Please return every line of the records that contains the word "destruct".
>>>
(** X14: the tool name of an event is logged in two forms.  A call of
    [log_event] that names a tool other than ["?"] records the name as it
    was given and stores its normalised form; a later call that names no
    tool (or ["?"]) records the stored, normalised form and leaves it in
    place.  Both calls hand exactly one event to the logger.  The extra
    fields cannot be called [active_tool_id], which is a parameter. *)
Theorem logged_tool_name_has_two_forms (st1 ty1 : string) (c1 : EventLogger.value)
    (tool : string) (kw1 : list (string * EventLogger.value))
    (st2 ty2 : string) (c2 : EventLogger.value) (id2 : option string)
    (kw2 : list (string * EventLogger.value)) (s : EventLogger.t) :
  tool <> "?"%string ->
  id2 = None \/ id2 = Some "?"%string ->
  "active_tool_id"%string ∉ dict_keys kw1 ->
  "active_tool_id"%string ∉ dict_keys kw2 ->
  let s1 := EventLogger.log_event st1 ty1 c1 (Some tool) kw1 s in
  let s2 := EventLogger.log_event st2 ty2 c2 id2 kw2 s1 in
  exists d1 d2,
    EventLogger.emitted s1 = EventLogger.emitted s ++ [d1] /\
    EventLogger.emitted s2 = EventLogger.emitted s ++ [d1; d2] /\
    dict_get "active_tool_id"%string d1 = Some (EventLogger.VStr tool) /\
    dict_get "active_tool_id"%string d2
      = Some (EventLogger.VStr (str_replace_char " " "_" (str_lower tool))) /\
    EventLogger._active_tool s2 = str_replace_char " " "_" (str_lower tool).
Proof.
  intros Htool Hid2 Hkw1 Hkw2 s1 s2.
  assert (Hd1 : exists d1,
             s1 = EventLogger.info d1 (EventLogger.active_tool_set tool s) /\
             dict_get "active_tool_id"%string d1 = Some (EventLogger.VStr tool)).
  { unfold s1, EventLogger.log_event. rewrite decide_False by exact Htool.
    eexists; split; [reflexivity|].
    by rewrite kwargs_get_notin by exact Hkw1. }
  destruct Hd1 as (d1 & Hs1 & Hget1).
  assert (Hd2 : exists d2,
             EventLogger.log_event st2 ty2 c2 id2 kw2 s1
             = EventLogger.info d2 s1 /\
             dict_get "active_tool_id"%string d2
             = Some (EventLogger.VStr (EventLogger._active_tool s1))).
  { destruct Hid2 as [-> | ->]; unfold EventLogger.log_event;
      rewrite ?decide_True by reflexivity;
      (eexists; split; [reflexivity|]);
      by rewrite kwargs_get_notin by exact Hkw2. }
  destruct Hd2 as (d2 & Hs2 & Hget2).
  exists d1, d2. unfold s2. rewrite Hs2, Hs1. rewrite Hs1 in Hget2.
  split_and!.
  - reflexivity.
  - simpl. by rewrite <- app_assoc.
  - exact Hget1.
  - exact Hget2.
  - reflexivity.
Qed.

Lemma logged_tool_name_has_two_forms_witness :
  exists d1 d2,
    EventLogger.emitted
      (EventLogger.log_event "t1" "click" (EventLogger.VCoord (0, 1))
                             (Some "Threshold Tool"%string) [] EventLogger.init)
    = [] ++ [d1] /\
    EventLogger.emitted
      (EventLogger.log_event "t2" "zoom" EventLogger.VNone None
         [("zoom_factor"%string, EventLogger.VInt 2)]
         (EventLogger.log_event "t1" "click" (EventLogger.VCoord (0, 1))
                                (Some "Threshold Tool"%string) [] EventLogger.init))
    = [] ++ [d1; d2] /\
    dict_get "active_tool_id"%string d1 = Some (EventLogger.VStr "Threshold Tool") /\
    dict_get "active_tool_id"%string d2 = Some (EventLogger.VStr "threshold_tool") /\
    EventLogger._active_tool
      (EventLogger.log_event "t2" "zoom" EventLogger.VNone None
         [("zoom_factor"%string, EventLogger.VInt 2)]
         (EventLogger.log_event "t1" "click" (EventLogger.VCoord (0, 1))
                                (Some "Threshold Tool"%string) [] EventLogger.init))
    = "threshold_tool"%string.
Proof.
  refine (logged_tool_name_has_two_forms "t1" "click" (EventLogger.VCoord (0, 1))
            "Threshold Tool" [] "t2" "zoom" EventLogger.VNone None
            [("zoom_factor"%string, EventLogger.VInt 2)] EventLogger.init _ _ _ _).
  - discriminate.
  - by left.
  - apply not_elem_of_nil.
  - intros [Heq|Hin%elem_of_nil]%elem_of_cons; [discriminate Heq | exact Hin].
Defined.

(** X15: the fields of a logged event.  The event dict starts with
    [event_type_id], [timestamp], [patch_grid_coordinate] and
    [active_tool_id], in that order, followed by the extra fields that have
    none of these names, in the order they were passed; every extra field
    is stored with its value, also when it is called [timestamp] or
    [patch_grid_coordinate], whose computed value it then replaces; a name
    that is not among the extra fields keeps the value of the four base
    fields, if it is one of them. *)
Theorem log_event_fields (st ty : string) (c : EventLogger.value)
    (id : option string) (kw : list (string * EventLogger.value))
    (s : EventLogger.t) :
  NoDup (dict_keys kw) ->
  exists d recorded,
    EventLogger.emitted (EventLogger.log_event st ty c id kw s)
      = EventLogger.emitted s ++ [d] /\
    let base := [("event_type_id"%string, EventLogger.VStr ty);
                 ("timestamp"%string, EventLogger.VStr st);
                 ("patch_grid_coordinate"%string, c);
                 ("active_tool_id"%string, EventLogger.VStr recorded)] in
    dict_keys d
      = dict_keys base ++ filter (fun k => k ∉ dict_keys base) (dict_keys kw) /\
    (forall k v, (k, v) ∈ kw -> dict_get k d = Some v) /\
    (forall k, k ∉ dict_keys kw -> dict_get k d = dict_get k base).
Proof.
  intros Hnd.
  assert (Hrun : exists recorded s1,
             EventLogger.emitted s1 = EventLogger.emitted s /\
             EventLogger.log_event st ty c id kw s
             = EventLogger.info
                 (fold_left (fun d kv => dict_set kv.1 kv.2 d) kw
                    [("event_type_id"%string, EventLogger.VStr ty);
                     ("timestamp"%string, EventLogger.VStr st);
                     ("patch_grid_coordinate"%string, c);
                     ("active_tool_id"%string, EventLogger.VStr recorded)]) s1).
  { unfold EventLogger.log_event. destruct id as [i|]; [case_decide|];
      eexists _, _; (split; [|reflexivity]); reflexivity. }
  destruct Hrun as (recorded & s1 & Hem & ->).
  eexists _, recorded. split; [simpl; by rewrite Hem|].
  cbv zeta. split_and!.
  - by apply kwargs_keys.
  - intros k v Hin. by apply kwargs_get_in.
  - intros k Hk. by apply kwargs_get_notin.
Qed.

Lemma log_event_fields_witness :
  exists d recorded,
    EventLogger.emitted
      (EventLogger.log_event "12:00" "zoom" EventLogger.VNone None
         [("timestamp"%string, EventLogger.VStr "never");
          ("zoom_factor"%string, EventLogger.VInt 2)] EventLogger.init)
      = [] ++ [d] /\
    let base := [("event_type_id"%string, EventLogger.VStr "zoom");
                 ("timestamp"%string, EventLogger.VStr "12:00");
                 ("patch_grid_coordinate"%string, EventLogger.VNone);
                 ("active_tool_id"%string, EventLogger.VStr recorded)] in
    dict_keys d
      = dict_keys base
        ++ filter (fun k => k ∉ dict_keys base)
                  (dict_keys [("timestamp"%string, EventLogger.VStr "never");
                              ("zoom_factor"%string, EventLogger.VInt 2)]) /\
    (forall k v,
       (k, v) ∈ [("timestamp"%string, EventLogger.VStr "never");
                 ("zoom_factor"%string, EventLogger.VInt 2)] ->
       dict_get k d = Some v) /\
    (forall k,
       k ∉ dict_keys [("timestamp"%string, EventLogger.VStr "never");
                      ("zoom_factor"%string, EventLogger.VInt 2)] ->
       dict_get k d = dict_get k base).
Proof.
  refine (log_event_fields "12:00" "zoom" EventLogger.VNone None
            [("timestamp"%string, EventLogger.VStr "never");
             ("zoom_factor"%string, EventLogger.VInt 2)] EventLogger.init _).
  apply (bool_decide_unpack _). vm_compute. reflexivity.
Defined.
<<<
Your response:
  destruct Hd1 as (d1 & Hs1 & Hget1).
  { destruct Hid2 as [-> | ->]; unfold EventLogger.log_event;
  destruct Hd2 as (d2 & Hs2 & Hget2).
  { unfold EventLogger.log_event. destruct id as [i|]; [case_decide|];
  destruct Hrun as (recorded & s1 & Hem & ->).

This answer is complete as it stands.